La costruzione del Cameo inizia una decina di giorni prima della sua uscita. E’ una specie di “sabatina”, la cena di grasso che si praticava in tempi lontani, subito dopo lo scoccare della mezzanotte del venerdì, per aggirare il precetto. La scelta del tema e la sua realizzazione sono molto lunghe e faticose. E’ costruito per assemblaggi e disassemblaggi successivi, alternando tagli e aggiunte, luce e buio. Essendo una scheggia di magma bollente, il Cameo o lo ami o lo butti. Mi rappresenta in pieno, essendo tra quelli che, nel mondo della comunicazione, hanno chiara la socratica distinzione fra coppieri e commensali.

Ho da subito rifiutato di misurarmi con la potenza del Covid, evoluto poi nel Vax, quindi nel Pass. Argomenti da stare alla larga, perché non compatibili con la filosofia del Cameo. La sua natura è apòta, con venature anarchiche, per di più mediato da un apòta storico come me che si rifiuta di confrontarsi con gli esaltati dell’una o dell’altra “chiesa”, quando si tratti di sanità o di clima o di politica politicante, o di Cancel & Woke Culture.

Con questa scelta di rimanere defilato e in silenzio mi sono sottratto al narcisismo pandemico dominante, rifugiandomi nella lentezza del vivere. Medicina straordinaria la lentezza, per sopravvivere nella doppia pandemia che ci ha colpito, quella virale, dalla quale mi sono tenuto lontano, essendo compito della Scienza (la maiuscola è voluta, eliminando così i fastidiosi virologi e conduttori tv) e quella psicologica, che deriva dal portare il cervello all’ammasso di un losco presente.

Io non ci sto, come liberale nature a condividere tutto nella vita. Non ci sto che tutto sia raccontato in diretta, tutto sia detto. Nel mio cervello, nel mio cuore, nella mia coscienza, ci sono molti spazi vuoti, dove le mie idee, i miei sogni, le mie decisioni sostano, si liberano dalle scorie del presente, maturano, cadono o si rafforzano, si fanno più o meno sagge, sempre nel rispetto della libertà degli altri. In questi spazi privati sono al riparo dalla ripetitività ignorante di costoro, della loro ridicola retorica pro o contro. Quello che per loro è il tutto, per me, spesso, è il nulla.

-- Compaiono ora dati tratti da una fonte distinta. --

Lemma suggest_study_topic_answers_witness :
  let self_db := {| db_file := six_logged; db_attr := true |} in
  let recent := recent_topics_query (db_file self_db) "python" (100 - 7) in
  let available := level_topics "python" "beginner" in
  exists answer,
    suggest_study_topic self_db 0 100 "python" "beginner" = Ok answer /\
    ((available = [] /\
      answer = "No topics available for " +:+ "python" +:+ " at " +:+ "beginner"
               +:+ " level")
     \/ (answer ∈ available /\ answer ∉ recent)
     \/ (available <> [] /\ (forall t, t ∈ available -> t ∈ recent) /\
         exists t, t ∈ recent /\ answer = "Consider reviewing: " +:+ t)).
Proof.
  apply (suggest_study_topic_answers
           {| db_file := six_logged; db_attr := true |} 0 100 "python" "beginner").
  reflexivity.
Defined.

(** *** Study plans *)

Lemma py_slice_in_range {A} (l : list A) (a b : nat) :
  (a <= b)%nat -> (b <= length l)%nat ->
  py_slice l (Z.of_nat a) (Z.of_nat b) = take (b - a) (drop a l).
Proof.
  intros Hab Hb. unfold py_slice.
  assert (Ha0 : (Z.of_nat a <? 0) = false) by (apply Z.ltb_ge; lia).
  assert (Hb0 : (Z.of_nat b <? 0) = false) by (apply Z.ltb_ge; lia).
  rewrite Ha0, Hb0.
  rewrite !Z.min_l by lia.
  rewrite Nat2Z.id. f_equal. lia.
Qed.

Lemma week_entry_topics (l : list (string * string)) (per : nat) (h : Q) (w : nat) :
  ((w + 1) * per <= length l)%nat ->
  topics (week_entry l (Z.of_nat per) h (Z.of_nat w)) = take per (drop (w * per) l).
Proof.
  intros Hle. cbn [week_entry topics].
  rewrite Z.min_l by nia.
  assert (Hs : Z.of_nat w * Z.of_nat per = Z.of_nat (w * per)) by lia.
  assert (He : (Z.of_nat w + 1) * Z.of_nat per = Z.of_nat ((w + 1) * per)) by lia.
  rewrite Hs, He.
  rewrite py_slice_in_range by lia.
  f_equal. lia.
Qed.

Lemma weeks_concat (l : list (string * string)) (per : nat) (h : Q) (n : nat) :
  (n * per <= length l)%nat ->
  concat (map (fun w => topics (week_entry l (Z.of_nat per) h w)) (range (Z.of_nat n)))
  = take (n * per) l.
Proof.
  unfold range. rewrite Nat2Z.id.
  induction n as [|n IH]; intros Hle.
  - by rewrite take_0.
  - rewrite seq_S, !map_app, concat_app, IH by lia.
    cbn [map concat Nat.add]. rewrite app_nil_r.
    rewrite week_entry_topics by lia.
    rewrite take_take_drop. f_equal. lia.
Qed.

Lemma weeks_numbers (l : list (string * string)) (tpw : Z) (h : Q) (n : Z) :
  map week (map (week_entry l tpw h) (range n)) = map Z.succ (range n).
Proof.
  rewrite map_map. apply map_ext. intros w. cbn [week_entry week]. lia.
Qed.

Lemma weeks_of_nothing (tpw : Z) (h : Q) (ws : list Z) :
  Forall (fun e => topics e = []) (map (week_entry [] tpw h) ws).
Proof.
  apply Forall_forall. intros e He.
  apply list_elem_of_fmap in He as (w & -> & _).
  cbn [week_entry topics]. unfold py_slice. by rewrite drop_nil, take_nil.
Qed.
(** * The KYC fraud-scoring pipeline of [backend/main.py] and [backend/predict.py]

    A shallow embedding of the prediction core of the repository and the
    properties of its specification.

    Conventions of the embedding.
    - A Python [float] is a binary64 number: Rocq's primitive [float], whose
      comparisons and arithmetic are the IEEE 754 ones Python uses (NaN
      included).  Decimal literals denote the nearest binary64, as in Python.
    - A Python [str] is a [string] whose characters are the code points
      below 256 (Latin-1), each [ascii] standing for the code point of its
      number; the character classes ([str.isdigit], [str.isupper], the
      whitespace of [str.split]) are Python's on these code points.
      Strings with other characters are outside the model.
    - A call that may raise returns a [result]; [try ... except Exception]
      is [try_except].  Calls to [logger] do not change any returned value
      and are left out.
    - The fitted artifacts (selector, scaler, classifier) are opaque
      capabilities: arbitrary functions that return an array or raise.
      Module [Main] takes them as the truth tests [if feature_selector:],
      [if scaler:], [if model:] leave them; module [Loaded] has the loaded
      objects with these tests, which are outside every [try] and can
      raise.
    - The CSV files are explicit state: the fallback table is a list of rows,
      the audit log a file that may be missing and a disk that may refuse the
      write. *)

From Stdlib Require Import Floats ZArith String Ascii List Lia.
From stdpp Require Import base option list gmap strings.
Import ListNotations.

#[local] Set Warnings "-inexact-float".
#[local] Open Scope string_scope.
#[local] Open Scope list_scope.

(** ** Python runtime *)

Module Py.

(** Exceptions the modelled code can meet. *)
Inductive exn : Type :=
| TypeError
| AttributeError
| IndexError
| KeyError
| OSError
| ValueError (msg : string)
| Exception (msg : string).

Inductive result (A : Type) : Type :=
| Ok (a : A)
| Raise (e : exn).
Arguments Ok {A} a.
Arguments Raise {A} e.

#[global] Instance result_ret : MRet result := @Ok.
#[global] Instance result_bind : MBind result :=
  λ A B f m, match m with Ok a => f a | Raise e => Raise e end.

(** [try: body  except Exception as e: handler e] *)
Definition try_except {A} (body : result A) (handler : exn → result A) : result A :=
  match body with
  | Ok a => Ok a
  | Raise e => handler e
  end.

Definition is_ok {A} (r : result A) : bool :=
  match r with Ok _ => true | Raise _ => false end.

(** *** Strings *)

Definition chars (s : string) : list ascii := list_ascii_of_string s.

Definition between (lo hi c : ascii) : bool :=
  (nat_of_ascii lo <=? nat_of_ascii c)%nat && (nat_of_ascii c <=? nat_of_ascii hi)%nat.

(** [c.isdigit()]: the ten digits, and the superscripts U+00B2, U+00B3 and
    U+00B9. *)
Definition char_isdigit (c : ascii) : bool :=
  let n := nat_of_ascii c in
  (between "0" "9" c || (n =? 178) || (n =? 179) || (n =? 185))%nat.

(** [c.isupper()]: A to Z, and the Latin-1 capitals U+00C0 to U+00DE but for
    the multiplication sign U+00D7. *)
Definition char_isupper (c : ascii) : bool :=
  let n := nat_of_ascii c in
  (between "A" "Z" c || (192 <=? n) && (n <=? 222) && negb (n =? 215))%nat.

Mi sono sempre attenuto alla riflessione di Noam Chomsky, “Se non crediamo nella libertà di espressione per le persone che disprezziamo, non ci crediamo affatto.” Anni fa scelsi, come stile di vita, una locuzione “vivere negli interstizi” che è esattamente l’opposto di vivere sul Web, sui media, sul bla bla bla politico-mediatico attuale. E’ l’ultimo gradino, prima del “vivere in silenzio”, la forma più alta di comunicazione alta.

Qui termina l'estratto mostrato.